◆ SOURCE DATA
(* ===== verification/Database.v ===== *)
(** * Database: src/src/server/database.c over the LMDB layer

    One definition per function of database.c, with the calls, the early exits
    and the cleanup of the C code in its order.  A key, a value and a database
    name are byte strings; a name is read as a C string, so up to its first
    NUL.  [junk] stands for the value an uninitialised local variable holds. *)
From S2P Require Import Prelude Lmdb.

(** ** Transactions *)
Definition database_transaction_start (readonly : bool) : CM MDB_env (option nat) :=
  let! '(rc, txn) := mdb_txn_begin readonly in
  if negb (rc =? 0) then cret None else cret txn.

Definition database_transaction_commit (transaction : nat) : CM MDB_env yerr_t :=
  let! rc := mdb_txn_commit transaction in
  if negb (rc =? 0) then cret YEACCESS else cret YENOERR.

Definition database_transaction_rollback (transaction : nat) : CM MDB_env unit :=
  mdb_txn_abort transaction.

(** The transaction an operation works in: the given one, or a new one. *)
Definition open_transaction (transaction : option nat) (readonly : bool)
    : CM MDB_env (option nat) :=
  match transaction with
  | Some t => cret (Some t)
  | None => database_transaction_start readonly
  end.

(** The [end_of_process] part of the writing operations. *)
Definition end_of_process (transaction : option nat) (txn : nat) (retval : yerr_t)
    : CM MDB_env yerr_t :=
  let! retval :=
    (if (retval =? YENOERR) && bool_decide (transaction = None) then
       let! c := database_transaction_commit txn in
       if negb (c =? YENOERR) then cret YEACCESS else cret retval
     else cret retval) in
  if negb (retval =? YENOERR) && bool_decide (transaction = None)
  then do! database_transaction_rollback txn in cret retval
  else cret retval.

(** ** Operations *)
Definition database_put (transaction : option nat) (create_only : bool)
    (name : option bytes) (key data : bytes) : CM MDB_env yerr_t :=
  let! txn := open_transaction transaction false in
  match txn with
  | None => cret YEACCESS
  | Some txn =>
      let! '(rc, h) := mdb_dbi_open txn (cstr <$> name) true in
      match h with
      | None => end_of_process transaction txn YEACCESS
      | Some h =>
          let! rc := mdb_put txn h key data create_only in
          let retval := if negb (rc =? 0) then YEACCESS else YENOERR in
          do! mdb_dbi_close h in
          end_of_process transaction txn retval
      end
  end.

Definition database_del (transaction : option nat) (name : option bytes) (key : bytes)
    : CM MDB_env yerr_t :=
  let! txn := open_transaction transaction false in
  match txn with
  | None => cret YEACCESS
  | Some txn =>
      let! '(rc, h) := mdb_dbi_open txn (cstr <$> name) false in
      match h with
      | None => end_of_process transaction txn YEACCESS
      | Some h =>
          let! rc := mdb_del txn h key in
          let retval := if negb (rc =? 0) then YEACCESS else YENOERR in
          do! mdb_dbi_close h in
          end_of_process transaction txn retval
      end
  end.

(** When the handle cannot be opened, control jumps behind the end of the
    transaction and closes the uninitialised handle [junk]. *)
Definition database_get (transaction : option nat) (name : option bytes) (key : bytes)
    (junk : dbi) : CM MDB_env (yerr_t * option bytes) :=
  let! txn := open_transaction transaction true in
  match txn with
  | None => cret (YEACCESS, None)
  | Some txn =>
      let! '(rc, h) := mdb_dbi_open txn (cstr <$> name) false in
      match h with
      | None =>
          do! mdb_dbi_close junk in
          cret (YEACCESS, None)
      | Some h =>
          let! '(rc, d) := mdb_get txn h key in
          do! (match transaction with
               | None => database_transaction_rollback txn
               | Some _ => cret tt
               end) in
          do! mdb_dbi_close h in
          cret (if rc =? 0 then (YENOERR, d)
                else if rc =? MDB_NOTFOUND then (YENODATA, None)
                else (YEACCESS, None))
      end
  end.

(** A computation on the environment, inside a larger state. *)
Definition in_env {S A} (m : CM MDB_env A) : CM (MDB_env * S) A := fun '(e, s) =>
  match m e with
  | Done (a, e) => Done (a, (e, s))
  | Fault f => Fault f
  end.
Definition in_rest {E S A} (m : CM S A) : CM (E * S) A := fun '(e, s) =>
  match m s with
  | Done (a, s) => Done (a, (e, s))
  | Fault f => Fault f
  end.

(** The loop: the next entry is fetched until there is none, or the call fails,
    or the callback reports an error. *)
Fixpoint list_loop {S} (fuel : nat) (cb : bytes -> bytes -> CM S yerr_t) (cu : cursor) : CM (MDB_env * S) unit :=
  match fuel with
  | O => cfault OutOfFuel
  | Datatypes.S fuel =>
      let! '(rc, kd, cu) := in_env (mdb_cursor_get CurNext cu) in
      if negb (rc =? 0) then cret tt
      else match kd with
      | None => cfault NullDeref
      | Some (k, d) =>
          let! r := in_rest (cb k d) in
          if negb (r =? YENOERR) then cret tt else list_loop fuel cb cu
      end
  end.
(** One turn per entry, and one to find the end *)
Definition list_fuel (txn : nat) (h : dbi) : CM MDB_env nat :=
  let! t := txn_load txn in
  let! e := cget in
  cret (S (length (cursor_entries e t h))).
Definition database_list {S} (transaction : option nat) (name : option bytes)
    (cb : bytes -> bytes -> CM S yerr_t) : CM (MDB_env * S) yerr_t :=
  let! txn := in_env (open_transaction transaction true) in
  match txn with
  | None => cret YEACCESS
  | Some txn =>
      let! '(rc, h) := in_env (mdb_dbi_open txn (cstr <$> name) false) in
      let! retval :=
        match h with
        | None => cret YEACCESS
        | Some h =>
            let! '(rc, cursor) := in_env (mdb_cursor_open txn h) in
            let! retval :=
              match cursor with
              | None => cret YEACCESS
              | Some cu =>
                  let! n := in_env (list_fuel txn h) in
                  do! list_loop n cb cu in
                  cret YENOERR
              end in
            do! in_env (mdb_dbi_close h) in
            cret retval
        end in
      do! (match transaction with
           | None => in_env (database_transaction_rollback txn)
           | Some _ => cret tt
           end) in
      cret retval
  end.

◆ ASSIGNMENT
Retype exactly the span of lines from the one with "let! c := database_transaction_commit" through the one with "let! rc := mdb_put"; include both ends and omit the rest of the material.

◆ OUTPUT BELOW
       let! c := database_transaction_commit txn in
       if negb (c =? YENOERR) then cret YEACCESS else cret retval
     else cret retval) in
  if negb (retval =? YENOERR) && bool_decide (transaction = None)
  then do! database_transaction_rollback txn in cret retval
  else cret retval.

(** ** Operations *)
Definition database_put (transaction : option nat) (create_only : bool)
    (name : option bytes) (key data : bytes) : CM MDB_env yerr_t :=
  let! txn := open_transaction transaction false in
  match txn with
  | None => cret YEACCESS
  | Some txn =>
      let! '(rc, h) := mdb_dbi_open txn (cstr <$> name) true in
      match h with
      | None => end_of_process transaction txn YEACCESS
      | Some h =>
          let! rc := mdb_put txn h key data create_only in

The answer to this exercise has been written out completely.